Metadata-Version: 2.1
Name: myrtle
Version: 0.0.5
Summary: A benchmarking framework for real-time RL with multiple intermittent rewards
Author-email: Brandon Rohrer <brohrer@gmail.com>
Project-URL: Homepage, https://codeberg.org/brohrer/myrtle
Project-URL: Documentation, https://codeberg.org/brohrer/myrtle/src/branch/main/README.md
Project-URL: Repository, https://codeberg.org/brohrer/myrtle.git
Classifier: Programming Language :: Python :: 3
Classifier: License :: OSI Approved :: MIT License
Classifier: Operating System :: OS Independent
Requires-Python: >=3.8
Description-Content-Type: text/markdown
License-File: LICENSE
Requires-Dist: numpy
Requires-Dist: pacemaker-lite>=0.1.3
Requires-Dist: sqlite-logging

# Myrtle
A [real-time](#real-time) reinforcement learning benchmark framework that allows for
[multiple and intermittent rewards](#multiple-and-intermittent-rewards).

Myrtle connects a real-time environment with an agent via a Queue and runs them.

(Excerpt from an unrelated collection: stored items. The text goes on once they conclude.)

(* ===== verification/View.v ===== *)
(** * The routing view: providers, models and candidates

    One admitted configuration as the handler sees it: the provider profiles of
    internal/gateway/config.go, the model lists and candidate selection of
    internal/gateway/gateway.go, the aliases of model_aliases.go and the switch
    thresholds of cooldown_switch.go.  The body checks of the adapter
    ([HasAnthropicServerTools], [PrepareRequestWithWarnings]) are arguments:
    routing only asks whether a client accepts the body. *)

From S2P Require Import Prelude GoStrings GoFloat Diagnostics Errors Availability Pricing Routes.
From S2P Require Budget.

(** ** Configuration *)

(** [Provider], without the fields that only the clients and the command line read. *)
Record Provider := {
  BaseURL : string;
  SupportedModels : list string;
  ModelAliases : gmap string string;
  ProviderSwitchThreshold : option Z;
  ModelSwitchThresholds : gmap string Z;
  Prices : gmap string Price;
  MaxActiveSessions : Z;
  ProviderBudget : option Budget.BudgetPolicy;
}.

(** The zero [Provider], which the lookup of an absent name gives. *)
Definition no_Provider : Provider :=
  {| BaseURL := ""; SupportedModels := []; ModelAliases := ∅; ProviderSwitchThreshold := None;
     ModelSwitchThresholds := ∅; Prices := ∅;
     MaxActiveSessions := 0; ProviderBudget := None |}.

Record RoutingConfig := {
  SharedModelStrategy : string;
  RoutingSwitchThreshold : option Z;
}.

Definition defaultProviderSwitchThreshold : Z := 60.

Definition EffectiveRouting (c : option RoutingConfig) : RoutingConfig :=
  default {| SharedModelStrategy := ""; RoutingSwitchThreshold := None |} c.

Definition EffectiveProviderSwitchThreshold (r : RoutingConfig) : Z :=
  default defaultProviderSwitchThreshold (RoutingSwitchThreshold r).

Definition validSwitchThreshold (value : option Z) : option string :=
  match value with
  | Some v => if (v <? 0) || (86400 <? v)
              then Some "provider_switch_threshold must be an integer number of seconds in 0..86400" else None
  | None => None
  end.

Definition RoutingConfig_Validate (r : RoutingConfig) : option string :=
  match validSwitchThreshold (RoutingSwitchThreshold r) with
  | Some e => Some e
  | None => if member (SharedModelStrategy r) [""; "random"; "price_priority"] then None
            else Some "routing.shared_model_strategy must be random or price_priority"
  end.

(** ** Aliases and thresholds of a provider *)

Definition UpstreamModel (p : Provider) (model : string) : string := default model (ModelAliases p !! model).

Definition validAliasModelID (model : string) : bool := negb (String.eqb model "auto") && safeAvailabilityModel model.

(** Errors of one alias; the loop over the map returns the first one found. *)
Definition alias_error (p : Provider) (alias upstream : string) : option string :=
  if negb (validAliasModelID alias) || Strings.Contains alias "/" || negb (validAliasModelID upstream)
  then Some "use model labels of at most 128 ASCII bytes with letters, numbers or ._/-:@; aliases must be unqualified and neither name may be auto"
  else if bool_decide (is_Some (ModelAliases p !! upstream))
  then Some "alias targets must be upstream IDs, not another alias or the alias itself"
  else None.

Definition threshold_error (model : string) (seconds : Z) : option string :=
  if String.eqb model "" || negb (String.eqb (Strings.TrimSpace model) model) || (255 <? Strings.len model)
  then Some "model_switch_thresholds requires nonempty model IDs up to 255 bytes"
  else validSwitchThreshold (Some seconds).

(** The first error of a list of checks. *)
Fixpoint first_error {A} (f : A -> option string) (l : list A) : option string :=
  match l with [] => None | x :: l => match f x with Some e => Some e | None => first_error f l end end.

Section with_range.
Context {RangeAliases : MapRange string string} {RangeThresholds : MapRange string Z}.

Definition validateModelAliases (p : Provider) : option string :=
  if 128 <? Z.of_nat (size (ModelAliases p)) then Some "at most 128 aliases are allowed"
  else first_error (fun kv => alias_error p kv.1 kv.2) (range (ModelAliases p)).

Definition validateSwitchThresholds (p : Provider) : option string :=
  match validSwitchThreshold (ProviderSwitchThreshold p) with
  | Some e => Some e
  | None =>
      if 256 <? Z.of_nat (size (ModelSwitchThresholds p))
      then Some "model_switch_thresholds may contain at most 256 entries"
      else first_error (fun kv => threshold_error kv.1 kv.2) (range (ModelSwitchThresholds p))
  end.
End with_range.

(** ** The view *)

Record Client := {
  Protocol : string;
  MaxOutputTokens : Z;
  ModelOutputLimits : gmap string Z;
}.

Definition defaultAnthropicMaxTokens : Z := 4096.

Definition OutputTokenDefault (c : Client) (model : string) : Z :=
  if 0 <? MaxOutputTokens c then MaxOutputTokens c
  else
    let limit := default 0 (ModelOutputLimits c !! model) in
    if (0 <? limit) && (limit <? defaultAnthropicMaxTokens) then limit else 0.

(** The parts of the handler that a published view never changes. *)
Record handler := {
  Routing : option RoutingConfig;
  AutoChain : list AutoChainEntry;
  AccessToken : string;
  providers : gmap string Provider;
  clients : gmap string Client;                    (** a nil client is absent *)
  unavailableProviders : gmap string string;
  discovered : gmap string (list string);          (** [h.models] *)
  modelsKnown : gmap string bool;
  providerGenerations : gmap string Z;
  routingEpoch : Z;
  reusedConnections : gmap string bool;
  HealthDiagnostics : bool;                        (** [config.HealthDiagnosticsEnabled()] *)
  ActiveSessionIdleTimeoutSeconds : Z;
}.

Definition provider (h : handler) (name : string) : Provider := default no_Provider (providers h !! name).
Definition strategy (h : handler) : string := SharedModelStrategy (EffectiveRouting (Routing h)).
Definition generation (h : handler) (name : string) : Z := default 0 (providerGenerations h !! name).
Definition unavailable (h : handler) (name : string) : bool := bool_decide (is_Some (unavailableProviders h !! name)).
Definition has_client (h : handler) (name : string) : bool := bool_decide (is_Some (clients h !! name)).

Definition containsModel (models : list string) (model : string) : bool := existsb (fun c => String.eqb c model) models.

Definition switchThreshold (h : handler) (name model : string) : Z :=
  let p := provider h name in
  match ModelSwitchThresholds p !! model, ProviderSwitchThreshold p, RoutingSwitchThreshold (EffectiveRouting (Routing h)) with
  | Some seconds, _, _ => seconds
  | None, Some seconds, _ => seconds
  | None, None, Some seconds => seconds
  | None, None, None => defaultProviderSwitchThreshold
  end.

Definition providerBindingPresent (h : handler) (name : string) : bool := negb (unavailable h name) && has_client h name.

Definition supportScopeAllows (h : handler) (name model : string) : bool :=
  match providers h !! name with
  | None => false
  | Some p => bool_decide (SupportedModels p = []) || containsModel (SupportedModels p) model
  end.

Definition upstreamScopeAllows (h : handler) (name model : string) : bool :=
  match providers h !! name with
  | None => false
  | Some p =>
      (String.eqb (UpstreamModel p model) model && supportScopeAllows h name model) ||
      existsb (fun kv => String.eqb kv.2 model && supportScopeAllows h name kv.1) (map_to_list (ModelAliases p))
  end.

(** ** Model identifiers *)

(** [strings.IndexByte]. *)
Fixpoint IndexByte (s : string) (c : Ascii.ascii) : option nat :=
  match s with
  | EmptyString => None
  | String a s => if Ascii.eqb a c then Some O else S <$> IndexByte s c
  end.

(** [strings.ContainsAny(value, "\r\n\x00")]. *)
Definition control_bytes (value : string) : bool :=
  existsb (fun b => (b =? 13) || (b =? 10) || (b =? 0)) (bytes_of_string value).

Definition parseQualifiedModelID (value : string) : option (string * string) :=
  match IndexByte value (ascii_of_byte 47) with
  | None => None
  | Some separator =>
      if (separator <=? 0)%nat || (separator =? String.length value - 1)%nat then None
      else
        let providerName := String.substring 0 separator value in
        let model := String.substring (S separator) (String.length value - S separator) value in
        if negb (String.eqb (Strings.TrimSpace providerName) providerName) ||
           negb (String.eqb (Strings.TrimSpace model) model) || control_bytes value
        then None else Some (providerName, model)
  end.

Definition qualifiedModelID (providerName model : string) : string := providerName +:+ "/" +:+ model.

(** ** Candidates

    The code ranges over the map of providers and sorts what it collected, so
    the order of the iteration does not show. *)

Definition modelsForProvider (h : handler) (name : string) : list string * bool :=
  match providers h !! name with
  | Some p =>
      if bool_decide (SupportedModels p = []) then
        let known := default [] (discovered h !! name) in
        let aliases := List.filter (fun a => negb (containsModel known a)) (map_to_list (ModelAliases p)).*1 in
        (Sort.Strings (known ++ aliases), default false (modelsKnown h !! name))
      else (SupportedModels p, true)
  | None => (Sort.Strings (default [] (discovered h !! name)), default false (modelsKnown h !! name))
  end.

Definition allQualifiedModels (h : handler) : list string :=
  Sort.Strings (mjoin ((fun name => qualifiedModelID name <$> (modelsForProvider h name).1)
                        <$> List.filter (fun name => negb (unavailable h name)) (map_to_list (providers h)).*1)).

(** One provider of the loop of [bareModelCandidates]. *)
Definition bare_candidate (h : handler) (model : string) (requireKnownScope : bool) (name : string) : bool :=
  let p := provider h name in
  negb (unavailable h name) &&
  (if negb (bool_decide (SupportedModels p = [])) then containsModel (SupportedModels p) model
   else if requireKnownScope then
     let '(models, known) := modelsForProvider h name in
     bool_decide (is_Some (ModelAliases p !! model)) || (known && containsModel models model)
   else true).

Definition bareModelCandidates (h : handler) (model : string) (requireKnownScope : bool) : list string :=
  Sort.Strings (List.filter (bare_candidate h model requireKnownScope) (map_to_list (providers h)).*1).

Definition StatusBadRequest : Z := 400.
Definition StatusNotFound : Z := 404.
Definition StatusServiceUnavailable : Z := 503.

Definition resolveRequestModel (h : handler) (modelID : string) : string * string * string * Z :=
  let bare :=
    match parseQualifiedModelID modelID with
    | Some (ref, suffix) => if bool_decide (is_Some (providers h !! ref)) then inl (ref, suffix) else inr true
    | None => inr false
    end in
  match bare with
  | inl (ref, suffix) => (ref, suffix, "", 0)
  | inr qualified =>
      match bareModelCandidates h modelID qualified with
      | [] => ("", "", if qualified then "provider_not_found" else "model_not_found", StatusNotFound)
      | [name] => (name, modelID, "", 0)
      | _ => ("", "", "model_ambiguous", StatusBadRequest)
      end
  end.

Section with_adapter.
Context (HasAnthropicServerTools : string -> bool).
(** [PrepareRequestWithWarnings clientProtocol protocol body model default]
    returns no error. *)
Context (PrepareRequest : string -> string -> string -> string -> Z -> bool).

Definition supportsNativeAnthropicTools (h : handler) (name : string) : bool :=
  match clients h !! name with Some c => String.eqb (Protocol c) "anthropic" | None => false end.

(** The client accepts the body for the upstream model of [model]. *)
Definition prepared (h : handler) (c : Client) (name model clientProtocol body : string) : bool :=
  let upstreamModel := UpstreamModel (provider h name) model in
  PrepareRequest clientProtocol (Protocol c) body upstreamModel (OutputTokenDefault c upstreamModel).

Definition routing_candidate (h : handler) (model clientProtocol body name : string) : bool :=
  if String.eqb clientProtocol "anthropic" && HasAnthropicServerTools body && negb (supportsNativeAnthropicTools h name)
  then false
  else match clients h !! name with
  | Some c =>
      if negb (String.eqb (strategy h) "") && (0 <? Strings.len body)
      then prepared h c name model clientProtocol body else true
  | None => true
  end.

Definition routingCandidates (h : handler) (model : string) (requireKnownScope : bool) (clientProtocol body : string)
    : list string :=
  List.filter (routing_candidate h model clientProtocol body) (bareModelCandidates h model requireKnownScope).

Definition routeRequestCompatible (h : handler) (name model protocol body : string) : bool :=
  match clients h !! name with
  | None => false
  | Some c =>
      if String.eqb protocol "anthropic" && HasAnthropicServerTools body && negb (supportsNativeAnthropicTools h name)
      then false
      else if Strings.len body =? 0 then true
      else prepared h c name model protocol body
  end.
End with_adapter.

- [Getting Started](#getting-started)
- [Creating Worlds](#worlds)
- [Creating Agents](#agents)

#### Heads Up
Myrtle runs on Linux only. It is not compatible
with Windows or MacOS due to the fact that it starts new
processes with `os.fork()`.
[Forking behavior is detailed here.](https://docs.python.org/3/library/multiprocessing.html#contexts-and-start-methods)

# Getting started

## Install for off-the-shelf use

```bash
python3 -m pip install myrtle
```

## Install for editing

```bash
git clone https://codeberg.org/brohrer/myrtle.git
```

```bash
python3 -m pip install pip --upgrade
python3 -m pip install --editable myrtle
```

## Using Myrtle

To run a demo

```python
import myrtle.demo
myrtle.demo.run_demo()
```

To run a RL agent against a world

```python
from myrtle import bench
bench.run(AgentClass, WorldClass)
```

For example, to run a Random Single Action agent with a Stationary Multi-armed Bandit

```python
from myrtle import bench
from myrtle.agents.random_single_action import RandomSingleAction
from myrtle.worlds.stationary_bandit import StationaryBandit
bench.run(RandomSingleAction, StationaryBandit)
```

## Project layout

```text
src/
    myrtle/
        bench.py
        agents/
            base_agent.py
            random_single_action.py
            greedy_state_blind.py
            q_learning_eps.py
            ...
        worlds/
            base_world.py
            stationary_bandit.py
            intermittent_reward_bandit.py
            contextual_bandit.py
            ...
tests/
    README.md
    test_base_agent.py
    test_base_world.py
    test_bench.py
    ...
```

The `run()` function in `bench.py` is the entry point.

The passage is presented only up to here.